I see minimum pricing as a sister policy to plain packaging in that it will give the government an unprecedented right to impose its will on the free market. Sin taxes and health warnings are one thing. Having the government setting prices and seizing control of a product's entire packaging is quite another. These are powers that the government has never had in our peacetime history (correct me if you can think of an example to the contrary) and they are being taken without any kind of rational debate. The binge-drinking 'epidemic' is a modern moral panic which will baffle sociologists for years to come, and the packaging of cigarettes would be trivial if it were not such a blatant trampling of private and intellectual property.
As James Nicholls wrote recently:
That it is the Tories, rather than Labour, who have been first to throw their weight behind minimum pricing is remarkable enough: it is, after all, a concept entirely at odds with free market principles.
Indeed so. Same old Labour whoever gets voted in. Our health secretary is a man who said, not so very long ago, that: "All our decisions must be evidence-based, and on that basis, we do not currently support an introduction of minimum pricing." Our Prime Minister is a man who said: "The era of big, bossy, state interference, top-down lever pulling is coming to an end." Our Deputy Prime Minister said: "For too long, laws have taken away you freedom, interfered with your life and made it difficult for businesses to get on."
It counts for nothing. This is a government that has already alienated the medical establishment (or, at least, has alienated the noisy element that makes it into the newspapers). Do they imagine they will get them on-side by throwing them this bone? Can they really imagine that the BMA will be satisfied with a bone? They are, as Mark Littlewood says, like the man who lets the alligator eat his arm in the hope that it will leave the rest of him.
Nothing—absolutely nothing—is more certain than that within weeks, perhaps days, of minimum pricing being introduced, you will hear the usual shrill voices complaining that 45p, or 50p, is mere "pocket money" and the minimum price should be 60p, 70p, 80p, £1 a unit. What hope can we have that the government will stand up to them then?

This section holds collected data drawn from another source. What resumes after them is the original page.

(** The KeystoneAPI in the API server ([cur]) and the versions of it the cache
    of a thread may still serve ([past]); whether Keystone has been taken apart
    under this KeystoneAPI; and which consumers have registered something in
    Keystone and not given their finalizer up since. *)
Record Cluster := mkCluster {
  cur : option KeystoneAPI;
  past : thread -> list KeystoneAPI;
  torn : bool;
  engaged : thread -> bool
}.
Definition emptyCluster : Cluster := mkCluster None (fun _ => []) false (fun _ => false).

(** An object that is being deleted is gone with its last finalizer. *)
Definition settle (k : KeystoneAPI) : option KeystoneAPI :=
  if deleting k && bool_decide (finalizers k = []) then None else Some k.
Definition setTorn (b : bool) (w : Cluster) : Cluster := mkCluster (cur w) (past w) b (engaged w).
Definition setEngaged (τ : thread) (b : bool) (w : Cluster) : Cluster :=
  mkCluster (cur w) (past w) (torn w) (<[τ := b]> (engaged w)).

(** The API server takes no new finalizer on an object that is being deleted. *)
Definition admitted (c o : KeystoneAPI) : Prop := deleting c = true -> forall f, f ∈ finalizers o -> f ∈ finalizers c.

Definition conditions (k : KeystoneAPI) : Conditions := kas_Conditions (ka_status k).
(** [c'] is [c] after the patch with the difference of [s] and [o], a merge
    patch that replaces a list as a whole; it comes in two requests, for the
    metadata ([m]) and the status ([st]).  The other fields are anything. *)
Definition patched (m st : bool) (s o c c' : KeystoneAPI) : Prop :=
  DeletionTimestamp (ka_meta c') = DeletionTimestamp (ka_meta c) /\
  finalizers c' = (if m && negb (bool_decide (finalizers o = finalizers s)) then finalizers o else finalizers c) /\
  conditions c' = (if st && negb (bool_decide (conditions o = conditions s)) then conditions o else conditions c).

Section controllers.
Context `{CLaws : ConditionLaws} `{FLaws : FinalizerLaws} `{XL : ExternalLib} `{PL : PodLib} `{KLaws : ControllerLaws}.
Context (coherent : bool) (namespace crName : string).

Definition finalizerOf (τ : thread) : string :=
  match τ with
  | APIThread => apiFinalizer
  | ServiceThread n => serviceFinalizer +:+ "-" +:+ n
  | EndpointThread n => endpointFinalizer +:+ "-" +:+ n
  end.
Definition carried (τ : thread) (r : option KeystoneAPI) : bool :=
  match r with Some k => bool_decide (finalizerOf τ ∈ finalizers k) | None => false end.
(** The write of a thread that removes its finalizer, or that of the owner that
    adds it. *)
Definition decisive (τ : thread) (before after : option KeystoneAPI) : bool :=
  if carried τ before then negb (carried τ after) else bool_decide (τ = APIThread) && carried τ after.
(** A write: every cache may serve it from then on, and any older version too.
    In a [coherent] cluster the cache of a thread that wrote a decisive version
    serves nothing older to that thread. *)
Definition publish (writer : option thread) (k : option KeystoneAPI) (w : Cluster) : Cluster :=
  mkCluster k
    (fun τ => if coherent && bool_decide (writer = Some τ) && decisive τ (cur w) k then option_list k
              else past w τ ++ option_list k)
    (torn w) (engaged w).

(** What a thread may have exchanged so far. *)
Definition prefixOf (τ : thread) (t : trace) : Prop :=
  match τ with
  | APIThread => exists fuel, runs_prefix (APIController.Reconcile fuel namespace crName) t
  | ServiceThread n => runs_prefix (ServiceController.Reconcile namespace n) t
  | EndpointThread n => runs_prefix (EndpointController.Reconcile namespace n) t
  end.

(** One call of a thread that knows [s], and its answer. *)
Inductive exchange (τ : thread) (s : option KeystoneAPI) (w : Cluster) : event Call -> Cluster -> Prop :=
| ex_other X (c : Call X) x : isShared X c = false -> wellAnswered (Ev c x) -> exchange τ s w (Ev c x) w
(* reads, from the cache *)
| ex_get ns n r : (forall k, r = inr k -> k ∈ past w τ) -> exchange τ s w (Ev (GetKeystoneAPICR ns n) r) w
| ex_list ns labels r :
    (forall l k, r = inr l -> k ∈ l -> k ∈ past w τ) -> exchange τ s w (Ev (ListKeystoneAPIs ns labels) r) w
(* an update goes through on the version it was made from; its answer may be lost *)
| ex_update o err k :
    cur w = Some k -> s = Some k -> admitted k o ->
    exchange τ s w (Ev (UpdateKeystoneAPI o) err)
      (setEngaged τ (engaged w τ && bool_decide (finalizerOf τ ∈ finalizers o)) (publish (Some τ) (settle o) w))
| ex_update_refused o e : exchange τ s w (Ev (UpdateKeystoneAPI o) (Some e)) w
(* a patch goes through on any version, or in part *)
| ex_patch o err v c c' m st :
    s = Some v -> cur w = Some c -> patched m st v o c c' -> admitted c c' -> (err = None -> m = true /\ st = true) ->
    exchange τ s w (Ev (PatchKeystoneAPI o) err) (publish (Some τ) (settle c') w)
(* a patch that is refused, or that has nothing of this to change *)
| ex_patch_none o err :
    (err = None -> exists v, s = Some v /\ finalizers o = finalizers v /\ conditions o = conditions v) ->
      exchange τ s w (Ev (PatchKeystoneAPI o) err) w
| ex_teardown X (c : Call X) x : isTeardown X c = true -> exchange τ s w (Ev c x) (setTorn true w)
| ex_register X (c : Call X) x : isRegistration X c = true -> exchange τ s w (Ev c x) (setEngaged τ true w).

Nicholls makes a pertinent point about the pace of neo-prohibitionist activity in the 21st century:
Equally remarkable, however, is the sheer speed with which the idea of minimum unit pricing has moved from the margins to the centre of alcohol policy debates.
Funny to think that neither minimum pricing nor plain packaging were on the political radar at all five year ago. They were not even on the radar of our esteemed 'public health professionals'. There was a time when social reformers would work for decades to campaign for their causes. Today, we have two laws which will fundamentally change the government's role in the free market being nodded through in the blink of an eye.
The process of taking a policy from brainstorm to statute book has been sped up enormously by the rise of fake charities and the effective exclusion of public opinion from what is laughably called 'civil society'. Policy-making in Britain today is a closed shop with the self-described public health groups given the top seat at the table. This is, as Phil Mellows points out in a must-read blog post, is the triumph of 'medical temperance'.
What is medical temperance? It differs from 'gospel temperance' in that it does not seek to educate or persuade, only to legislate. But its goals of reducing availability and raising prices are in every way identical to the temperance groups of nineteenth century Britain. They said then, as they say now, that they are not prohibitionists and I believe most of them. What we are seeing is something more akin to 1870s England than 1920s America. As Laura Schmidt said last month:
What doesn't work is all-out prohibition -- that's very old-school and often creates more problems than it solves.
What does work are gentle "supply side" controls, such as taxing products, setting age limits and promoting healthier versions of the product
You remember Laura Schmidt? She's the one who wants sin taxes on sugary products because her Californian brain tells her they are "toxic". And so it goes on.
Every increase in price, as J. S. Mill said, is a prohibition to those who cannot afford to pay it. If minimum pricing is tabled in England, it will be another little prohibition to make the well-heeled elite feel better about themselves while the rest of us pay.
An exceptionally crummy and one-sided article in The Guardian suggests that minimum pricing is a done deal.
Just hours after the revelation that alcohol has fuelled a 25% increase in liver deaths in the past decade, [you see how it works? See yesterday's post for details about this "revelation" - CJS] Downing Street has finally given health experts what they have long clamoured for – and what health secretary Andrew Lansley has resisted – a minimum price per unit.
The Telegraph is reporting that the minimum price would be set at 40p. This would have very little effect on the price of the vast majority of drinks and so is likely to displease libertarians and nannies in equal measure. My guess is that they will begin at 40p, win the argument because no one really cares about a bottle of wine being at least £3.60, and then jack the price up when the Bill gets to its final reading.
The EU will still over-rule it though, and we should send the BMA the bill for all the parliamentary time they wasted. Just need to hope that the EU doesn't collapse until all this is finished with.